Listed entries Start Marker
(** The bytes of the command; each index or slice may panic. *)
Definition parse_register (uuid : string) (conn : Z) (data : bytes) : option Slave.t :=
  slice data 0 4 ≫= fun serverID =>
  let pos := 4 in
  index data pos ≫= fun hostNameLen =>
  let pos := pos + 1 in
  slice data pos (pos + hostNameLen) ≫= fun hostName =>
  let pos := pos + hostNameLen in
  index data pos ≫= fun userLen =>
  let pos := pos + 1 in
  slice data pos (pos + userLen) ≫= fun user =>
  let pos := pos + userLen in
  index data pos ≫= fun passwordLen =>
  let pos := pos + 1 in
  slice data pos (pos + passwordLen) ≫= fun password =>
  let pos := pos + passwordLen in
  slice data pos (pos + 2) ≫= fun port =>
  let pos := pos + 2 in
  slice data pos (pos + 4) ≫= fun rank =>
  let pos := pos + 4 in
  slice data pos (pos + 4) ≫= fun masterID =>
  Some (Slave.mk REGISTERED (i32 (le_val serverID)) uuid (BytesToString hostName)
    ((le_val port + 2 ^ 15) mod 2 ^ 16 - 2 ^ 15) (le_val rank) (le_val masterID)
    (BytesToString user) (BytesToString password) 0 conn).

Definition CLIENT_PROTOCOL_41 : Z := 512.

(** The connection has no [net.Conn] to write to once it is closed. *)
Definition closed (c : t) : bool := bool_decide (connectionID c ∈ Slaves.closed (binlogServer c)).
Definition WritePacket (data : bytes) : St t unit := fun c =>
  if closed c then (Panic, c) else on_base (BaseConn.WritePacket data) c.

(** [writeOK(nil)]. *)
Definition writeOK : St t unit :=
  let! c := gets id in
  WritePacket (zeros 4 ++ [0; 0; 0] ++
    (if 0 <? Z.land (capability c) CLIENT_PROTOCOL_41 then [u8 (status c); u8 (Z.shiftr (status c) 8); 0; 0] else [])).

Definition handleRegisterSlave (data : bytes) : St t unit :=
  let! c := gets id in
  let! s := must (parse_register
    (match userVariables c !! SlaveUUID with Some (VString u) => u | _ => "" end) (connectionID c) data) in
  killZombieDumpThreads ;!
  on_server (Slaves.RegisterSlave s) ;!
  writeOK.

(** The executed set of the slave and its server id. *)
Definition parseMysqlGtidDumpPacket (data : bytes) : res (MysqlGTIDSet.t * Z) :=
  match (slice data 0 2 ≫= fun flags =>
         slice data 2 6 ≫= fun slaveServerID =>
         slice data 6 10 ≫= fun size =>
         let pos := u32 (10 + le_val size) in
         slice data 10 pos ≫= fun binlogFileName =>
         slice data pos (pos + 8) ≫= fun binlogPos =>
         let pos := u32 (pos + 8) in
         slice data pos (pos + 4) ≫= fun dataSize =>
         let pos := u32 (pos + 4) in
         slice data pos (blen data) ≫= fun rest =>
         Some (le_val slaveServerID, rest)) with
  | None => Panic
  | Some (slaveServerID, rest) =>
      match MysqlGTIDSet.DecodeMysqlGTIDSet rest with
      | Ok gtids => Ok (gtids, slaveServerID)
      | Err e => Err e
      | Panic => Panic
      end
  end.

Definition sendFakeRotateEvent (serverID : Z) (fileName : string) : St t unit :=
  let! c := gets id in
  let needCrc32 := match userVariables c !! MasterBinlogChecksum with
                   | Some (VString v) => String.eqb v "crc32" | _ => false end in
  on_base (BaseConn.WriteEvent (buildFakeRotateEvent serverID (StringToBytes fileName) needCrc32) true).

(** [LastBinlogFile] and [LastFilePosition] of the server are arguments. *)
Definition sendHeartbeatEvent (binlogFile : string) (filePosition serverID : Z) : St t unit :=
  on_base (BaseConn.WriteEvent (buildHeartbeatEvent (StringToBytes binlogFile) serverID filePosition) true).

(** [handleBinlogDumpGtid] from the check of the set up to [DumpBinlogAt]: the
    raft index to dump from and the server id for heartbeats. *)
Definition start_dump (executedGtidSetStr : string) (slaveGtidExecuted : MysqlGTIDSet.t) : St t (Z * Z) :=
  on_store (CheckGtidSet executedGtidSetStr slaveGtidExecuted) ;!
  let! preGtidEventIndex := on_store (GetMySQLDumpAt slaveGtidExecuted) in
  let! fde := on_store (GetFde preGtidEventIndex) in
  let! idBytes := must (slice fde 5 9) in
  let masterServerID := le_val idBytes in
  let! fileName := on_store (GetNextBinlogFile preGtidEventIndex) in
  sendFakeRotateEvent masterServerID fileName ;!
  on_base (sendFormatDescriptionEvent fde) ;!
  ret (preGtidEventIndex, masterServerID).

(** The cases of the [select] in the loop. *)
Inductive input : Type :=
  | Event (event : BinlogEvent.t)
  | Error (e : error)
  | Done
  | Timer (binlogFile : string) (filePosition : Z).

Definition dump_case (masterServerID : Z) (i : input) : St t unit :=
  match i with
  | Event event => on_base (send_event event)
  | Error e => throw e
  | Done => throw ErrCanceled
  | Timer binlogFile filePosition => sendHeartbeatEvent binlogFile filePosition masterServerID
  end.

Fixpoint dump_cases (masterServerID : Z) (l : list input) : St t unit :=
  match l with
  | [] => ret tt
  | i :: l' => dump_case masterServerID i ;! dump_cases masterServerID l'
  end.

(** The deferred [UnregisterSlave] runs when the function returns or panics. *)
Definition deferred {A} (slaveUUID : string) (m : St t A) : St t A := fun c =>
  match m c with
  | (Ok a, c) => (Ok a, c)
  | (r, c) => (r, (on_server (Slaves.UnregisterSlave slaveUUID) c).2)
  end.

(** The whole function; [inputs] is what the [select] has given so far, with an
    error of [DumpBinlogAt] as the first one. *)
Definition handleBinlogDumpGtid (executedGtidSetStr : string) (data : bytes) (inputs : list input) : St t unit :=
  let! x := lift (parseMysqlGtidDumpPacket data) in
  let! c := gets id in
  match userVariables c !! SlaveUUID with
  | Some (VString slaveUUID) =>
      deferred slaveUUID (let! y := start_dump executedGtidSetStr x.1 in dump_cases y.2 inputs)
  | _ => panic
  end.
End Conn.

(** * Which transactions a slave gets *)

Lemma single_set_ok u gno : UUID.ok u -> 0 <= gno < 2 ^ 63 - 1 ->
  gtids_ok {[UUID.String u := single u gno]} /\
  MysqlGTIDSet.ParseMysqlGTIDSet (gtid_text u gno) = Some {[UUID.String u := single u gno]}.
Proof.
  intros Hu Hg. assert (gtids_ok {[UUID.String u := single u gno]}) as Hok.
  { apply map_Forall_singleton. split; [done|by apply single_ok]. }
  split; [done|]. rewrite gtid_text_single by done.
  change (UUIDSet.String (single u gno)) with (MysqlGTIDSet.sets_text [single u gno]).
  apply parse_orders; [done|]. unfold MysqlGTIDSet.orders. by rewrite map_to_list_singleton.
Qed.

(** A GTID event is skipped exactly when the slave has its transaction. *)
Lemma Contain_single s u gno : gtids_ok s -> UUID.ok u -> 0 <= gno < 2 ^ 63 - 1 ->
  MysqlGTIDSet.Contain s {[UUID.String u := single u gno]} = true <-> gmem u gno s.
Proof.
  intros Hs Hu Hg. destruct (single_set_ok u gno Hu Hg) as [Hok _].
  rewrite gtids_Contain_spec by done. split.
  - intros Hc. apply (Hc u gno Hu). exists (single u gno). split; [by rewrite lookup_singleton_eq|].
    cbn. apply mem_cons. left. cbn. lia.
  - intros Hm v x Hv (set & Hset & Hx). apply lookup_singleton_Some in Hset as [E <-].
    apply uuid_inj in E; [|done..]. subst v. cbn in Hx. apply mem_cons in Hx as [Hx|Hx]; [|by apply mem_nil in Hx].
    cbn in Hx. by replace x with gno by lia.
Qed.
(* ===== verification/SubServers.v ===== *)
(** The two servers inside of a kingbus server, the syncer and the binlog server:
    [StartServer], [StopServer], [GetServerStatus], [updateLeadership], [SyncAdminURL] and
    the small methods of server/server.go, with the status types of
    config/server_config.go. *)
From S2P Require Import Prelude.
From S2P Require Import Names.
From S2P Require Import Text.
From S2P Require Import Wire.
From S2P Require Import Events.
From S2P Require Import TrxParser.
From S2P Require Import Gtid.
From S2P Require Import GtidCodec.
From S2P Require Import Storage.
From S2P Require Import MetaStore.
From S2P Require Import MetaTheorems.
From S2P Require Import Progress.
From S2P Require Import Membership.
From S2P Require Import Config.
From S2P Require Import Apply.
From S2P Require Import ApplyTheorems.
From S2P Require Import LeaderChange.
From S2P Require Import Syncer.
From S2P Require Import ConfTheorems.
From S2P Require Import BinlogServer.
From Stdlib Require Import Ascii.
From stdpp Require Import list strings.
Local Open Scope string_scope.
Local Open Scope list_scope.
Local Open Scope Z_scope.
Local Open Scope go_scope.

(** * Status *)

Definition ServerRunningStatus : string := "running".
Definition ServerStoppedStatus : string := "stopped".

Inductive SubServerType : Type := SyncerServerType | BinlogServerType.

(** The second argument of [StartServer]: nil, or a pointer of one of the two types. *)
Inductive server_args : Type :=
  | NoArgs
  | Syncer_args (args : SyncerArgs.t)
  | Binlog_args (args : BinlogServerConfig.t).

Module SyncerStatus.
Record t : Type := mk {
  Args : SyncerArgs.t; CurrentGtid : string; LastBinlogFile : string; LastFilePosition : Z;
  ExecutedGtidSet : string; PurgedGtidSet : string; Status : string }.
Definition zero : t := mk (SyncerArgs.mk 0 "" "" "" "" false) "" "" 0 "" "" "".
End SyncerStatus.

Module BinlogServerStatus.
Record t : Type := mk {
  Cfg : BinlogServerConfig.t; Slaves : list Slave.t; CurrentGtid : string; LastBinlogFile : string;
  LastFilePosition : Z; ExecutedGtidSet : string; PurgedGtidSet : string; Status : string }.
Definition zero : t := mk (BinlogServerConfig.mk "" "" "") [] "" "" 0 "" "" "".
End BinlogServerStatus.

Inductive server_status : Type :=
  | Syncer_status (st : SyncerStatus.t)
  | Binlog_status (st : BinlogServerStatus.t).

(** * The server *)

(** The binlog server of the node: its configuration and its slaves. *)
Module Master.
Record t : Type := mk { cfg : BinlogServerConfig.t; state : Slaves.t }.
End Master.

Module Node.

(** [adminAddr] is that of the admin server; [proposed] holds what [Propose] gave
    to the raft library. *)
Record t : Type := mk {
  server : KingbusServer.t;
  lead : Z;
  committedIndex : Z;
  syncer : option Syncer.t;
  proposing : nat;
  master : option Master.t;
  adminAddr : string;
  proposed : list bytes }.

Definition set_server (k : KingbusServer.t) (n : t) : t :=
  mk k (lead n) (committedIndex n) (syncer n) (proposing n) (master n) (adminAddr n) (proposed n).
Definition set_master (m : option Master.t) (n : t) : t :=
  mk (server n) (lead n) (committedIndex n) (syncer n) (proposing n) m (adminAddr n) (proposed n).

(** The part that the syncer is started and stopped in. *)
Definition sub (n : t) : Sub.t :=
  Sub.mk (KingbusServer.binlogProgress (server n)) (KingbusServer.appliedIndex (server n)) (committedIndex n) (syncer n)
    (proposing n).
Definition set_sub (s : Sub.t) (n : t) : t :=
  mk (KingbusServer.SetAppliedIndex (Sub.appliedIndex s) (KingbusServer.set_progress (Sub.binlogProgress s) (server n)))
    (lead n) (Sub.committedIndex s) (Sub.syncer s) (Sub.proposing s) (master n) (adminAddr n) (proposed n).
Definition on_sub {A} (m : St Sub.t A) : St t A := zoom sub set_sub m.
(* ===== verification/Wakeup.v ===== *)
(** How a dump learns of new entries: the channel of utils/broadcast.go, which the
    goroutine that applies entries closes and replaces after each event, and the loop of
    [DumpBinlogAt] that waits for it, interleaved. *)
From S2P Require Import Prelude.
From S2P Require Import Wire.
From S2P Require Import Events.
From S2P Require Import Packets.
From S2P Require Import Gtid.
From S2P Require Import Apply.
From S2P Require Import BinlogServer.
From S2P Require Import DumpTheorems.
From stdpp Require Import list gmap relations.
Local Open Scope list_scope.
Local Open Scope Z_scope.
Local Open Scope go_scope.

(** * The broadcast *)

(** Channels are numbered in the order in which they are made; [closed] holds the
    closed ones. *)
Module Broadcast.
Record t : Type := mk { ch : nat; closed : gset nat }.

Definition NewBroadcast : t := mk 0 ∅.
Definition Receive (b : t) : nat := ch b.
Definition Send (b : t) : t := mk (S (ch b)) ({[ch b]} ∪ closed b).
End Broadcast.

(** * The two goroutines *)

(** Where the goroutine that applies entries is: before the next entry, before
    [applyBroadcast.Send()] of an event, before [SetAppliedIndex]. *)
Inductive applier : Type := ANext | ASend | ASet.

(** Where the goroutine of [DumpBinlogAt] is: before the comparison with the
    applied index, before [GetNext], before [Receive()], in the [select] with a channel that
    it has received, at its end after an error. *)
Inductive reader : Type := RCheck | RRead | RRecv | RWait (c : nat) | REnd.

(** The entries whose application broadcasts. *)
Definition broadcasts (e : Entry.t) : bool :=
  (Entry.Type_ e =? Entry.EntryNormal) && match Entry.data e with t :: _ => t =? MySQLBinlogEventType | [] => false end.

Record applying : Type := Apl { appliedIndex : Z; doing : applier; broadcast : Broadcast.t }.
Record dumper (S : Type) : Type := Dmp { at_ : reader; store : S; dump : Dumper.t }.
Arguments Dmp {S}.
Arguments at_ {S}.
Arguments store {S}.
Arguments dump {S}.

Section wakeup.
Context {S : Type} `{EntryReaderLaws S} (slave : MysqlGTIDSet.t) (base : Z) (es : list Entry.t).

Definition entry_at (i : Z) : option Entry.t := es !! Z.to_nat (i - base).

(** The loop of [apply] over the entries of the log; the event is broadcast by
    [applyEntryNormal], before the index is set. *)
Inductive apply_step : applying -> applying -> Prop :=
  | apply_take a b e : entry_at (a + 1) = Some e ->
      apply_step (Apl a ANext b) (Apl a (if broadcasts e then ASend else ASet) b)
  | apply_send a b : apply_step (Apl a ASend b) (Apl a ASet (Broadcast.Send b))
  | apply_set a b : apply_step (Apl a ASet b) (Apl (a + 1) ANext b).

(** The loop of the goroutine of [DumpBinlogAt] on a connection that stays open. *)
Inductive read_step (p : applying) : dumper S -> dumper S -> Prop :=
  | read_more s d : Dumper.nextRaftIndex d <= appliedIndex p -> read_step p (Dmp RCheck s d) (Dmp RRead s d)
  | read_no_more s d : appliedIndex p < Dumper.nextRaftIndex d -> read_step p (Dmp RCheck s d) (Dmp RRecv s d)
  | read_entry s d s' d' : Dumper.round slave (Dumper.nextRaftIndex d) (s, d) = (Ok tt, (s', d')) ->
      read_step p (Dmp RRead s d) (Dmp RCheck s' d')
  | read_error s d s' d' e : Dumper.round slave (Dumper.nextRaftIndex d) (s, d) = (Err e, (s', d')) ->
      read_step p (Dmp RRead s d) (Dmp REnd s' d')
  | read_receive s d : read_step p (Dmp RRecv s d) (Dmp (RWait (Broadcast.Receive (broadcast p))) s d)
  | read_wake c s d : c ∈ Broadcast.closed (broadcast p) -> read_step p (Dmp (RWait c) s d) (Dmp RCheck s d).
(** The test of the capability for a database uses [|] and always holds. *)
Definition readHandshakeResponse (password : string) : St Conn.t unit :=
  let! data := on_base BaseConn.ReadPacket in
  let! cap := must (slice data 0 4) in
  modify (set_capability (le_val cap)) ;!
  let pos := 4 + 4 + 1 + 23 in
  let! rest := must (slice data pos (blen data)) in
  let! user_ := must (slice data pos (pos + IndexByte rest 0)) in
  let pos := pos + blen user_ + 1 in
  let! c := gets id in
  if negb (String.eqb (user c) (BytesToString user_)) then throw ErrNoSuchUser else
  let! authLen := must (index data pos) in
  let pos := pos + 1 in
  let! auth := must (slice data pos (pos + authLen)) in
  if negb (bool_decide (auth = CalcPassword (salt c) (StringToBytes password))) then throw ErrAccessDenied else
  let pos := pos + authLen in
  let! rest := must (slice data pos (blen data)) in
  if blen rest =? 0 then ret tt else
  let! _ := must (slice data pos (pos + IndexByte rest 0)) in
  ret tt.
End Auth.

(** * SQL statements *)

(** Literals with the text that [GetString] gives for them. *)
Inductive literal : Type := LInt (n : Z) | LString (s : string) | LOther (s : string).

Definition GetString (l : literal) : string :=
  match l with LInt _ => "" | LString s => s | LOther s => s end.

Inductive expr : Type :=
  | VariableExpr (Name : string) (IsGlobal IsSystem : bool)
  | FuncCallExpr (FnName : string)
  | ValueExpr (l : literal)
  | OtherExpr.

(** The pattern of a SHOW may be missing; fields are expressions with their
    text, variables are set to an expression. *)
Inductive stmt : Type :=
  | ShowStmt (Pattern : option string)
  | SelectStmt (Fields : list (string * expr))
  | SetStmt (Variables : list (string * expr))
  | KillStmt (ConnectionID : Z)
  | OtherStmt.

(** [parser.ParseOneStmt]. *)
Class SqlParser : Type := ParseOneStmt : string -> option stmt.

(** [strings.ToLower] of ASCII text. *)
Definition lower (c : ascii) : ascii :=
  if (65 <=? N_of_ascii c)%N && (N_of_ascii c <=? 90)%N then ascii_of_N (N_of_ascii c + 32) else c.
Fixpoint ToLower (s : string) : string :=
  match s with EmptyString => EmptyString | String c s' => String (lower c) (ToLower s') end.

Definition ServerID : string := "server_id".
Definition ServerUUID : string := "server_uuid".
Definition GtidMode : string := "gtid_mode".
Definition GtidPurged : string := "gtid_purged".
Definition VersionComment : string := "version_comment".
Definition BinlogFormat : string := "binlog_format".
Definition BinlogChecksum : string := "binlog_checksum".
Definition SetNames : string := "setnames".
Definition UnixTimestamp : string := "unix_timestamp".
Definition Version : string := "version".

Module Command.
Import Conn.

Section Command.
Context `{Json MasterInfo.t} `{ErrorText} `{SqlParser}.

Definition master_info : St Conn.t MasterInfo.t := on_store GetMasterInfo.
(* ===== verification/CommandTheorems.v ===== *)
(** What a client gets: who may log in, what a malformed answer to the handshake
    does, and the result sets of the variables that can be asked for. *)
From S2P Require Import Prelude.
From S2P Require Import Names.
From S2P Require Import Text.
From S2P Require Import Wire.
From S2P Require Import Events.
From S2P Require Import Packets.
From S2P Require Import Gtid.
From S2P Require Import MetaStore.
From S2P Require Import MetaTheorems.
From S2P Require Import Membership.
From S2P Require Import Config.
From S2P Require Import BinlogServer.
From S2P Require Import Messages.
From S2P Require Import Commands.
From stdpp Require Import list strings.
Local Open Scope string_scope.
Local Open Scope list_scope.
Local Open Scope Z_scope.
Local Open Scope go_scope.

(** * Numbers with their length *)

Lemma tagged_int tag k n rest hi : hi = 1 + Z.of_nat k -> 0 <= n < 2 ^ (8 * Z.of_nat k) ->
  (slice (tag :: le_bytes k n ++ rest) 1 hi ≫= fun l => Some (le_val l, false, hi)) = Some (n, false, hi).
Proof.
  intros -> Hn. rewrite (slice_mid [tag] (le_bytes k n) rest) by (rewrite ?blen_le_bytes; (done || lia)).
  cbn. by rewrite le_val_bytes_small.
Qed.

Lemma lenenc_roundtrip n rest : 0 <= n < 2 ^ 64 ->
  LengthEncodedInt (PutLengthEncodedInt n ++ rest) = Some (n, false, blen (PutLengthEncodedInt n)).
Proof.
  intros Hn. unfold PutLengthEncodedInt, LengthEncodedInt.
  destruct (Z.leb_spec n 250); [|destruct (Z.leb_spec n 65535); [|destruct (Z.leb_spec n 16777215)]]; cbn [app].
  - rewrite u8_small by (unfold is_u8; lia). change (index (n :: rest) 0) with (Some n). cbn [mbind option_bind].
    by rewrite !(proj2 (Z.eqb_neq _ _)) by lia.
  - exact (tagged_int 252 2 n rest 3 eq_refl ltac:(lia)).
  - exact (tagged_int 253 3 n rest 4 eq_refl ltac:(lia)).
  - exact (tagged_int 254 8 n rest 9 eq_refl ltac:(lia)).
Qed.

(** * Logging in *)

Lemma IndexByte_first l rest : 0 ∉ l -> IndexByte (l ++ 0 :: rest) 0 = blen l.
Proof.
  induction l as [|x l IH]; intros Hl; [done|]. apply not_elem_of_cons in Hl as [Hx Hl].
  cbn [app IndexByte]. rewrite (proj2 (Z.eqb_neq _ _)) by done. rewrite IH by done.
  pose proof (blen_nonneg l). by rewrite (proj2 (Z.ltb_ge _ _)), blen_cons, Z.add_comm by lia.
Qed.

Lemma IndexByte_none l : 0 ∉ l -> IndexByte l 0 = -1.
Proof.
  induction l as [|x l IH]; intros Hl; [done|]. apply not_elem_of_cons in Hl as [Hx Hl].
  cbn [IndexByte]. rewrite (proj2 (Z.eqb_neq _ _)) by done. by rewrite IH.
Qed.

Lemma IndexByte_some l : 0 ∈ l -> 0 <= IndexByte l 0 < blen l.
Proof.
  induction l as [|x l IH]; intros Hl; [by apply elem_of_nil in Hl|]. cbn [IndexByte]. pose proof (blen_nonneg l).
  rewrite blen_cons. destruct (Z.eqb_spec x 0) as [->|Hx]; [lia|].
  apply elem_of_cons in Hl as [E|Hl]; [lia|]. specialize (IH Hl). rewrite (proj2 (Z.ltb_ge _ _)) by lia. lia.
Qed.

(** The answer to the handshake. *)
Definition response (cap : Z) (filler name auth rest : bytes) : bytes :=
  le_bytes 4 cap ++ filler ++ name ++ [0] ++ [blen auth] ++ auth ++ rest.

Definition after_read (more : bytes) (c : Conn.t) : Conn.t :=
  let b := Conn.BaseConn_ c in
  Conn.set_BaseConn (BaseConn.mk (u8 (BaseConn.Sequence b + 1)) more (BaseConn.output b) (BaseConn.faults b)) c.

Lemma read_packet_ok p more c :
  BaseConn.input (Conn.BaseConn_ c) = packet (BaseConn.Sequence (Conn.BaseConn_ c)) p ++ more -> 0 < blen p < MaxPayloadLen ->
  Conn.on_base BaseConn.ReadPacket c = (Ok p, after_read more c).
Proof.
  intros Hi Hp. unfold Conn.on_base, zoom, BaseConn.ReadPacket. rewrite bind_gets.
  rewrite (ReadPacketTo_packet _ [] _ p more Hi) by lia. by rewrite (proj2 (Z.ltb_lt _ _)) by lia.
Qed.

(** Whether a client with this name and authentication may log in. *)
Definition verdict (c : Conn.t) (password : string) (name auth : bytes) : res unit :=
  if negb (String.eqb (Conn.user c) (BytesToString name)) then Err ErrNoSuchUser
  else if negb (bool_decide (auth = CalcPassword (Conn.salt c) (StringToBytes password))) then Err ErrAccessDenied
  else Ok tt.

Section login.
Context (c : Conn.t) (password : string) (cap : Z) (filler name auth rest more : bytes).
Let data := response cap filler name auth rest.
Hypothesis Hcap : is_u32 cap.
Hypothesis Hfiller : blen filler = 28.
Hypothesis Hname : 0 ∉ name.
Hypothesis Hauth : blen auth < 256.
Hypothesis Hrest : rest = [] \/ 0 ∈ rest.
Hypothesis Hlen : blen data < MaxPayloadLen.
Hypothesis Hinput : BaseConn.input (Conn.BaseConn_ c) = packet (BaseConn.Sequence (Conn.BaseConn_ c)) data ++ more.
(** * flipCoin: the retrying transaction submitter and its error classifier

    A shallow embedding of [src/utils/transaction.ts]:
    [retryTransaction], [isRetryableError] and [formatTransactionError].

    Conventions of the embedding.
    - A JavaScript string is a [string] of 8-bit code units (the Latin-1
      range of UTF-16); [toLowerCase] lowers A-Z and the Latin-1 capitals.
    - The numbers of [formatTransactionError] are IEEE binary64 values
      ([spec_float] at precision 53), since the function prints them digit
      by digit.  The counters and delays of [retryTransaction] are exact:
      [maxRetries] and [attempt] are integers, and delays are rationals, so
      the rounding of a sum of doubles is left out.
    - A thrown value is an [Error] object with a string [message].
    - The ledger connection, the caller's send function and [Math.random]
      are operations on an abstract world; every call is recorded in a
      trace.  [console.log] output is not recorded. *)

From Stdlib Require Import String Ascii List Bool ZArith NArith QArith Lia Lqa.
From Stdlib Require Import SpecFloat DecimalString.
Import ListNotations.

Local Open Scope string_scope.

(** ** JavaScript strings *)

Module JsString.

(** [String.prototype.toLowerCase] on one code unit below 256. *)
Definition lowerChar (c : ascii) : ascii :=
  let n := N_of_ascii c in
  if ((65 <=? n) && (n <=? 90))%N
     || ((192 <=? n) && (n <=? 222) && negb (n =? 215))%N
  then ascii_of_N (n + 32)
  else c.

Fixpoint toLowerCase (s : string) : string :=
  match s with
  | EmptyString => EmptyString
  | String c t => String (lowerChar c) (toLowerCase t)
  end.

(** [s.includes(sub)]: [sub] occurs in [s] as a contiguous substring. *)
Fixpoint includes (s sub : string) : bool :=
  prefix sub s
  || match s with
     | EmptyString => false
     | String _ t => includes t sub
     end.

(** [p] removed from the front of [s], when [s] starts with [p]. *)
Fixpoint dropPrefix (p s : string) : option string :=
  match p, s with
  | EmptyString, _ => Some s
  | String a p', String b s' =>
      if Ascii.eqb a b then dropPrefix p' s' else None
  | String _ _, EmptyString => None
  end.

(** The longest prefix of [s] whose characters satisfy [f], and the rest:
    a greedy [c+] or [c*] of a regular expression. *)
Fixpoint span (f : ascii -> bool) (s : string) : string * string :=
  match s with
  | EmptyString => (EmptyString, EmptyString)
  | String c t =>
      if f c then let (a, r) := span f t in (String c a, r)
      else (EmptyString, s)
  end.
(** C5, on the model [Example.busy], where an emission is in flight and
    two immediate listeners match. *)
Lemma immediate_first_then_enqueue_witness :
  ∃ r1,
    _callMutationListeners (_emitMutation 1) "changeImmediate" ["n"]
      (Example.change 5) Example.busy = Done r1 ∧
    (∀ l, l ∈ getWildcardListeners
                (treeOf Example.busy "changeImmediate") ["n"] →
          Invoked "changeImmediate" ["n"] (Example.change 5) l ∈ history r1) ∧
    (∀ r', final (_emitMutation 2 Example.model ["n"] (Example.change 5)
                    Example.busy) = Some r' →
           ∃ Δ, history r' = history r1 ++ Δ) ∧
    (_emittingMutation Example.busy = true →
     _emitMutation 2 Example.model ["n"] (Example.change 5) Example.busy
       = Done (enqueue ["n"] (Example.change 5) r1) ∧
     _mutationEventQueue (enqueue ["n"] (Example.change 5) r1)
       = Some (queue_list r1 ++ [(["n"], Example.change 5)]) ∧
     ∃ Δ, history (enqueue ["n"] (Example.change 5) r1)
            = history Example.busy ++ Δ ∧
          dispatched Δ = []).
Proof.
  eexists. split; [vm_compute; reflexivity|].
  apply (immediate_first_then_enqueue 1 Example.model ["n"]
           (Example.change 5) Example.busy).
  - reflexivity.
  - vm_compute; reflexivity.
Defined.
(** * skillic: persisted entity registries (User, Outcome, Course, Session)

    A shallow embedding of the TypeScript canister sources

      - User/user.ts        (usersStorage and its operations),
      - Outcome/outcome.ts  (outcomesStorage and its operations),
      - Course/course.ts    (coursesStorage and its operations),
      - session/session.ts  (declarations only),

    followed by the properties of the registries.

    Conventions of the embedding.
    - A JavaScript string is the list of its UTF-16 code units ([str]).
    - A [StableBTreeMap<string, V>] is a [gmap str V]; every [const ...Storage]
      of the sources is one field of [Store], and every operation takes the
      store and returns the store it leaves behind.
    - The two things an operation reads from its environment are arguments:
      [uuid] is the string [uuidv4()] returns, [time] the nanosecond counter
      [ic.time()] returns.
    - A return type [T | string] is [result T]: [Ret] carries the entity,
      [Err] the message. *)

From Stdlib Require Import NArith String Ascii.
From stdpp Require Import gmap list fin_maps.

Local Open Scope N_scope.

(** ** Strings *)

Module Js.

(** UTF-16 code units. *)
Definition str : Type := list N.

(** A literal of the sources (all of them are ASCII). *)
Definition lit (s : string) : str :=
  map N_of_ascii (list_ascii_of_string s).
Listed entries End Marker
# [Task prompt]
Among the lines of the data above, some may hold the word "every"; report how many, as a single number.

# [Answer area]
3